No, they are not. Grants are a financial award typically given by the government or a charitable foundation. Tax credits are a deduction from taxes owed. OpenGrants is all about grants. To claim tax credits, head over to our friends at MainStreet.

Are grants the same as government contracts?

While a grant does result in a contract with the government, when people in the public sector talk about government contracting, they are not speaking about grants.

Governments all over the world contract out everything from laundry services to satellites. Contracting can be a great way to land big customers with deep pockets. For all of your contracting needs, check out our friends at The Knowledge Stack!

How do I know if I'm eligible for funding?

There are loads of great resources out there to help you assess eligibility for the breadth of available grant programs. The fastest way is to sign up here for free and use our Grant Finder to see if there are any grants that are relevant to your work. You should also complete your personal and organizational profile so our team can notify you about grants that match your profile.

The next best place is You can filter and search for federal grants and get a general idea of your eligibility. Once you find something that you think is a fit, you will want to download the RFP document, which is usually a PDF.

Inside, search for the eligibility section and read it carefully. NOTE: RFPs are updated and changed from time to time, so double-check with the listed program contact to ensure you are eligible before investing time and resources on an application.

What is prime contracting vs. subcontracting?

Prime contractors work directly with the government. They manage any subcontractors, and are responsible for ensuring that the work is completed as defined in the contract. If you are a prime contractor, you bear the primary responsibility for the grant. This gives you control over the budget and other project partners, but also exposes you to more liability than the subcontractors.

Unlike prime contractors, subcontractors do not work directly with the government, but instead work for other prime contractors.

Nothing you choose during registration or profile updates on our platform constitutes any kind of agreement with the government. However, when you apply for a grant, you will be considered the prime contractor. However, if you are interested in working with a team. Selecting subcontractor only will limit your choices, but will also generate connections to other projects, if you make your profile searchable and open.

What registrations do I need?

IRS EIN - You need this to get federal funding. It's free and easy.


If you want to apply for federal awards as a prime awardee, you need a registration.

A registration allows you to bid on government contracts and apply for federal assistance. As part of registration, we will assign you a Unique Entity ID.

To see comprehensive instructions and checklist for entity registration, download our Entity Registration Checklist.

If you do not want to apply directly for awards, then you do not need a registration. If you only conduct certain types of transactions, such as reporting as a sub-awardee, you may not need to complete a registration. You may only need a Unique Entity ID.

SAM - Registering in the Federal System for Awards management is a critical, and sometimes long, step.
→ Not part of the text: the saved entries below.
(** * PoET consensus state: a shallow embedding of [consensus_state.py]

    The module [sawtooth_poet.poet_consensus.consensus_state] keeps, for one
    position of the chain, the sum of the local means, the number of claimed
    blocks and one [ValidatorState] named tuple per validator, and it stores
    that state as CBOR.  The embedding follows the Python text: values that
    come out of [cbor.loads] are dynamically typed ([pyval]), the methods of
    [ConsensusState] are programs of a small state-and-exception monad over
    the attributes of [self], and the pieces of the Python runtime that are
    not part of the module (the [cbor] package, the text parsers behind
    [float()] and [int()], [repr]) are the fields of a class [Runtime]. *)

From Stdlib Require Import ZArith String Ascii List SpecFloat.
From Stdlib Require Import Strings.Byte.
From stdpp Require Import gmap strings list fin_maps pretty.

Open Scope string_scope.
Open Scope Z_scope.

(** ** Python floats: IEEE 754 binary64 *)

Module PyFloat.

Definition prec : Z := 53.
Definition emax : Z := 1024.

Definition float := spec_float.

Definition zero : float := S754_zero false.
Definition one : float := S754_finite false 4503599627370496 (-52).
Definition inf : float := S754_infinity false.
Definition nan : float := S754_nan.

Definition add : float → float → float := SFadd prec emax.
Definition ltb : float → float → bool := SFltb.

(** [math.isfinite] *)
Definition isfinite (x : float) : bool :=
  match x with
  | S754_zero _ | S754_finite _ _ _ => true
  | S754_infinity _ | S754_nan => false
  end.

(** [int.__float__]: round to nearest even; [None] is Python's
    [OverflowError: int too large to convert to float]. *)
Definition of_int (z : Z) : option float :=
  match binary_normalize prec emax z 0 false with
  | S754_infinity _ | S754_nan => None
  | x => Some x
  end.

(** The integer part of a finite float, rounded toward zero. *)
Definition trunc (x : float) : option Z :=
  match x with
  | S754_zero _ => Some 0
  | S754_finite s m e =>
      let a := if 0 <=? e then Z.shiftl (Z.pos m) e
               else Z.shiftr (Z.pos m) (- e) in
      Some (if s then - a else a)
  | S754_infinity _ | S754_nan => None
  end.


End PyFloat.

Abbreviation float := PyFloat.float.

(** ** Dynamically typed values

    The values [cbor.loads] can build, and the tuples [cbor.dumps] is given.
    A [VDict] lists its items in insertion order; a Python dict never holds
    two equal keys. *)

#[warnings="-register-all"]
Inductive pyval : Type :=
| VNone
| VBool (b : bool)
| VInt (z : Z)
| VFloat (x : float)
| VStr (s : string)
| VBytes (b : list byte)
| VList (l : list pyval)
| VTuple (l : list pyval)
| VDict (d : list (pyval * pyval))
| VTag (tag : Z) (v : pyval).

(** ** Exceptions *)

Inductive exc : Type :=
| ValueError
| TypeError
| KeyError
| IndexError
| OverflowError
| OtherError.

Inductive result (A : Type) : Type :=
| Returns (a : A)
| Raises (e : exc).
Arguments Returns {A} a.
Arguments Raises {A} e.

(** [except (LookupError, ValueError, KeyError, TypeError)]: [KeyError] and
    [IndexError] are the subclasses of [LookupError]; [OverflowError] is an
    [ArithmeticError] and is not in the tuple. *)
Definition except_matches (e : exc) : bool :=
  match e with
  | ValueError | TypeError | KeyError | IndexError => true
  | OverflowError | OtherError => false
  end.

(** ** The runtime outside the module *)

Class Runtime : Type := {
  (** [cbor.dumps] *)
  cbor_dumps : pyval → list byte;
  (** [cbor.loads]; it raises on a buffer that is not CBOR *)
  cbor_loads : list byte → result pyval;
  (** the text parsers of [float(s)] and [int(s)]; [None] is [ValueError] *)
  float_of_text : string → option float;
  float_of_bytes : list byte → option float;
  int_of_text : string → option Z;
  int_of_bytes : list byte → option Z;
  (** [str(v)] of a value that is not a [str] *)
  repr : pyval → string
}.

(** What [cbor.loads] gives back for what [cbor.dumps] was given: CBOR has
    one array type, so tuples and named tuples come back as lists. *)
Fixpoint cbor_image (v : pyval) : pyval :=
  match v with
  | VList l | VTuple l => VList (map cbor_image l)
  | VDict d => VDict (map (λ kv, (cbor_image kv.1, cbor_image kv.2)) d)
  | VTag t w => VTag t (cbor_image w)
  | _ => v
  end.

(** ** Builtins *)

Definition isinstance_int (v : pyval) : bool :=
  match v with VInt _ | VBool _ => true | _ => false end.

(** [type(v) is int]: the exact type, which leaves the subclass [bool]
    out. *)
Definition type_is_int (v : pyval) : bool :=
  match v with VInt _ => true | _ => false end.

Definition isinstance_str (v : pyval) : bool :=
  match v with VStr _ => true | _ => false end.

Definition isinstance_dict (v : pyval) : bool :=
  match v with VDict _ => true | _ => false end.

(** The number an [int] instance stands for ([True] is 1, [False] is 0). *)
Definition int_value (v : pyval) : Z :=
  match v with
  | VInt z => z
  | VBool b => Z.b2z b
  | _ => 0
  end.

(** [len] of a [str] *)
Definition str_len (v : pyval) : Z :=
  match v with VStr s => Z.of_nat (String.length s) | _ => 0 end.

Section Builtins.
Context `{Runtime}.

(** [float(v)] *)
Definition py_float (v : pyval) : result float :=
  match v with
  | VFloat x => Returns x
  | VInt z =>
      match PyFloat.of_int z with
      | Some x => Returns x
      | None => Raises OverflowError
      end
  | VBool b => Returns (if b then PyFloat.one else PyFloat.zero)
  | VStr s =>
      match float_of_text s with
      | Some x => Returns x
      | None => Raises ValueError
      end
  | VBytes b =>
      match float_of_bytes b with
      | Some x => Returns x
      | None => Raises ValueError
      end
  | VNone | VList _ | VTuple _ | VDict _ | VTag _ _ => Raises TypeError
  end.

(** [int(v)] *)
Definition py_int (v : pyval) : result Z :=
  match v with
  | VInt z => Returns z
  | VBool b => Returns (Z.b2z b)
  | VFloat x =>
      match x with
      | S754_nan => Raises ValueError
      | S754_infinity _ => Raises OverflowError
      | _ => match PyFloat.trunc x with
             | Some z => Returns z
             | None => Raises ValueError
             end
      end
  | VStr s =>
      match int_of_text s with
      | Some z => Returns z
      | None => Raises ValueError
      end
  | VBytes b =>
      match int_of_bytes b with
      | Some z => Returns z
      | None => Raises ValueError
      end
  | VNone | VList _ | VTuple _ | VDict _ | VTag _ _ => Raises TypeError
  end.

(** [str(v)] *)
Definition py_str (v : pyval) : string :=
  match v with
  | VStr s => s
  | _ => repr v
  end.

End Builtins.

(** [d[k]] for a [str] key [k]: only a [str] equals a [str]. *)
Fixpoint dict_getitem (d : list (pyval * pyval)) (k : string) : result pyval :=
  match d with
  | [] => Raises KeyError
  | (VStr k', v) :: d' => if String.eqb k' k then Returns v else dict_getitem d' k
  | _ :: d' => dict_getitem d' k
  end.

Definition getitem (v : pyval) (k : string) : result pyval :=
  match v with
  | VDict d => dict_getitem d k
  | _ => Raises TypeError
  end.

(** [v + 1] *)
Definition py_add1 (v : pyval) : result pyval :=
  match v with
  | VInt z => Returns (VInt (z + 1))
  | VBool b => Returns (VInt (Z.b2z b + 1))
  | VFloat x => Returns (VFloat (PyFloat.add x PyFloat.one))
  | _ => Raises TypeError
  end.

(** [s == v] for a [str] [s] *)
Definition str_eq (s : string) (v : pyval) : bool :=
  match v with
  | VStr s' => String.eqb s s'
  | _ => false
  end.

(** The items an iteration over [v] yields; [TypeError] when [v] is not
    iterable. *)
Definition py_iter (v : pyval) : result (list pyval) :=
  match v with
  | VList l | VTuple l => Returns l
  | VDict d => Returns (d.*1)
  | VStr s => Returns ((λ c, VStr (String c EmptyString)) <$> list_ascii_of_string s)
  | VBytes b => Returns ((λ c, VInt (Z.of_N (Byte.to_N c))) <$> b)
  | VNone | VBool _ | VInt _ | VFloat _ | VTag _ _ => Raises TypeError
  end.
It can take up to ten business days to get fully registered in SAM.

SAM Registration

Individual Programs Will Require You Register On Other Portals:

Grants.Gov - Is required for a variety of programs including NIH, DoD, and USDA.

SBA - Is required for SBIR programs from NIH, SBIR, NSF and DoD.

eRA Commons & eCPS - Are both for NIH - For NSF applicants

EBRAP & DoD SBIR - For DoD related applications there are these separate portals.